Archaeological career
She worked with her brother, Henry Irwin, a fellow archaeologist, in Colorado from the mid-1950s to 1960. In 1966 Irwin-Williams and her brother published a book of her findings from the Magic Mountain site excavation performed for the Peabody Museum of Harvard University in 1959–1960.  They also worked on the nearby and related LoDaisKa site between 1958 and 1960.

In the 1960s she defined the Picosa culture, an Archaic culture of people from three locations with interconnected artifacts and lifestyles.  It was named by Irwin-Williams for those areas: Pinto Basin (PI), Cochise tradition (CO) and San Jose (SA), which all together is "Picosa".   Irwin-Williams developed the sequence of Archaic culture for the Oshara tradition, which followed the Picosa culture, during her work in the Arroyo Cuervo area of northwestern New Mexico.  Irwin contended that the Ancient Pueblo People, or Anasazi, developed, at least in part, from the Oshara.

In 1962, Irwin-Williams led the team that first excavated the Hueyatlaco site in Mexico. The site became mired in controversy about the age of human habitation in the site, and Irwin-Williams never published a final report on the excavation despite decades of research.

Personal life
Cynthia Irwin-Williams was born April 14, 1936, in Denver, Colorado. After a long chronic illness, Irwin-Williams died on June 15, 1990, in Reno, Nevada.

Publications
Irwin, Henry J.; Irwin, Cynthia C.  (1966). Excavations at Magic Mountain: A Diachronic Study of Plains-Southwest Relations.

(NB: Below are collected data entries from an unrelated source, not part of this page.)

(** * SchwabPy: the request path of [schwabpy/client.py] and the URL helper
      of [schwabpy/utils.py], embedded and checked against the specification.

    Python [str] values are modelled by the string of their UTF-8 bytes,
    Python [int] by [Z], a [dict] that is only looked up by a gmap and a
    [dict] whose iteration order reaches the output by an association list.
    Logging calls have no effect on results and are left out. *)

From Stdlib Require Import ZArith List Bool Ascii String Lia.
From stdpp Require Import base option gmap strings pretty.

Set Warnings "-register-all".
Local Open Scope string_scope.
Local Open Scope Z_scope.
Local Open Scope list_scope.

(** ** Python values that cross the API boundary *)

(** Scalars accepted as query parameter values ([Dict[str, Any]]). *)
Inductive pyval : Type :=
| PNone
| PStr (s : string)
| PInt (n : Z)
| PBool (b : bool).

(** [str(v)] *)
Definition py_str (v : pyval) : string :=
  match v with
  | PNone => "None"
  | PStr s => s
  | PInt n => pretty n
  | PBool true => "True"
  | PBool false => "False"
  end.

(** [v is not None] *)
Definition is_not_None (v : pyval) : bool :=
  match v with PNone => false | _ => true end.

(** ** String helpers of the Python runtime *)

Module PyStr.

(** [s.lstrip(c)] for a one-character strip set. *)
Fixpoint lstrip (c : ascii) (s : string) : string :=
  match s with
  | EmptyString => EmptyString
  | String a s' => if Ascii.eqb a c then lstrip c s' else s
  end.

(** [s.rstrip(c)] for a one-character strip set. *)
Fixpoint rstrip (c : ascii) (s : string) : string :=
  match s with
  | EmptyString => EmptyString
  | String a s' =>
      match rstrip c s' with
      | EmptyString => if Ascii.eqb a c then EmptyString else String a EmptyString
      | r => String a r
      end
  end.

(** [c * n] *)
Fixpoint replicate_char (n : nat) (c : ascii) : string :=
  match n with
  | O => EmptyString
  | S k => String c (replicate_char k c)
  end.

(** [c in s] for a character [c]. *)
Fixpoint contains (c : ascii) (s : string) : bool :=
  match s with
  | EmptyString => false
  | String a s' => Ascii.eqb a c || contains c s'
  end.

(** [s.startswith(c)] and [s.endswith(c)] for a character [c]. *)
Definition starts_with (c : ascii) (s : string) : bool :=
  match s with
  | String a _ => Ascii.eqb a c
  | EmptyString => false
  end.

Fixpoint ends_with (c : ascii) (s : string) : bool :=
  match s with
  | EmptyString => false
  | String a EmptyString => Ascii.eqb a c
  | String _ s' => ends_with c s'
  end.

(** [sep.join(l)] *)
Fixpoint join (sep : string) (l : list string) : string :=
  match l with
  | [] => EmptyString
  | [x] => x
  | x :: rest => x +:+ sep +:+ join sep rest
  end.

(** [s.split(c)] for a one-character separator: never returns the empty
    list, [''.split(c) == ['']]. *)
Fixpoint split (c : ascii) (s : string) : list string :=
  match s with
  | EmptyString => [EmptyString]
  | String a s' =>
      if Ascii.eqb a c then EmptyString :: split c s'
      else match split c s' with
           | [] => [String a EmptyString]
           | w :: ws => String a w :: ws
           end
  end.

End PyStr.

(** ** [urllib.parse]: the part of the standard library [build_url] calls *)

Module Urllib.

Definition is_upper (a : ascii) : bool :=
  let n := nat_of_ascii a in (65 <=? n)%nat && (n <=? 90)%nat.
Definition is_lower (a : ascii) : bool :=
  let n := nat_of_ascii a in (97 <=? n)%nat && (n <=? 122)%nat.
Definition is_digit (a : ascii) : bool :=
  let n := nat_of_ascii a in (48 <=? n)%nat && (n <=? 57)%nat.

(** [_ALWAYS_SAFE]: letters, digits and [_.-~]. *)
Definition always_safe (a : ascii) : bool :=
  is_upper a || is_lower a || is_digit a
  || Ascii.eqb a "_" || Ascii.eqb a "." || Ascii.eqb a "-" || Ascii.eqb a "~".

(** One upper-case hexadecimal digit, as ['{:02X}'] prints it. *)
Definition hex_digit (n : nat) : ascii :=
  if (n <? 10)%nat then ascii_of_nat (48 + n) else ascii_of_nat (55 + n).

(** [quote_plus] on one byte with [safe='']: safe bytes stay, a space
    becomes [+], every other byte becomes [%XX]. *)
Definition quote_byte (a : ascii) : string :=
  if always_safe a then String a EmptyString
  else if Ascii.eqb a " " then "+"
  else let n := nat_of_ascii a in
       String "%" (String (hex_digit (n / 16)) (String (hex_digit (n mod 16)) EmptyString)).

(** [quote_plus(s)] *)
Fixpoint quote_plus (s : string) : string :=
  match s with
  | EmptyString => EmptyString
  | String a s' => quote_byte a +:+ quote_plus s'
  end.

(** One [k=v] element of the list [urlencode] joins. *)
Definition encode_pair (kv : string * pyval) : string :=
  quote_plus (fst kv) +:+ "=" +:+ quote_plus (py_str (snd kv)).

(** [urlencode(query)] with the default [doseq=False]. *)
Definition urlencode (query : list (string * pyval)) : string :=
  PyStr.join "&" (map encode_pair query).

End Urllib.

(** ** [schwabpy/utils.py] *)

(** The dict comprehension [{k: v for k, v in params.items() if v is not None}]. *)
Definition filtered_params (params : list (string * pyval)) : list (string * pyval) :=
  List.filter (fun kv => is_not_None (snd kv)) params.
Definition intersection_area (g h : geometry) : result Q :=
  if ((length g <? 3) || (length h <? 3))%nat then Ok 0
  else Ok (polygon_area (fold_left clip_edge (edges h) g)).

Definition MultiPoint_convex_hull_area (pts : list point) : result Q :=
  Ok (polygon_area (convex_hull pts)).

(** An intersection that always fails. *)
Definition failing_intersection (g h : geometry) : result Q :=
  Raise TopologicalError.

(** numpy's [chebval]: Clenshaw's recursion. *)
Fixpoint clenshaw (x2 : Q) (rest : list Q) (c0 c1 : Q) : Q * Q :=
  match rest with
  | [] => (c0, c1)
  | c :: rest' => clenshaw x2 rest' (c - c1) (c0 + c1 * x2)
  end.

Definition chebval (x : Q) (c : list Q) : Q :=
  match rev c with
  | [] => 0
  | [a] => a
  | [b; a] => a + b * x
  | c1 :: c0 :: rest =>
      let r := clenshaw (2 * x) rest c0 c1 in
      Qred (fst r + snd r * x)
  end.

(** The square root, rounded down to a multiple of [1 / (10^6 d)]. *)
Definition sqrt (q : Q) : Q :=
  Qred (Qmake (Z.sqrt (Qnum q * Zpos (Qden q) * 10 ^ 12))
              (Qden q * 1000000)).

(** Bhaskara's rational approximation of the sine of an angle in
    degrees, for angles in [[0, 360)]. *)
Definition sin_deg (d : Q) : Q :=
  let half x := 4 * x * (180 - x) / (40500 - x * (180 - x)) in
  if Qle_bool d 180 then half d else - half (d - 180).

Definition cos_deg (d : Q) : Q :=
  if Qle_bool 270 d then sin_deg (d - 270) else sin_deg (d + 90).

Denver Museum of Natural History Proceedings Number 12. October 20, 1966.

Irwin-Williams, Cynthia, and C.Vance Haynes, Jr. (1970). "Climatic Change and Early Population Dynamics in the Southwestern United States." Quaternary Research. 1(1):59-71.

Irwin-Williams, Cynthia. (September 1973). "The Oshara Tradition: Origins of Anasazi Culture." Eastern New Mexico University Contributions in Anthropology. 5(1) Portales: Eastern New Mexico University Paleo-Indian Institute.

Irwin-Williams, Cynthia. (1979). "Post-Pleistocene Archaeology, 7000-2000 B.C." in Handbook of North American Indians. Washington, D.C.: Smithsonian Institution Press. 9 Southwest:31-42.

Irwin-Williams, Cynthia; Shelley, Phillip H. (editors) (1980). Investigations at the Salmon Site: The Structure of Chacoan Society in the Northern Southwest. Portales: Eastern New Mexico University Publications in Anthropology.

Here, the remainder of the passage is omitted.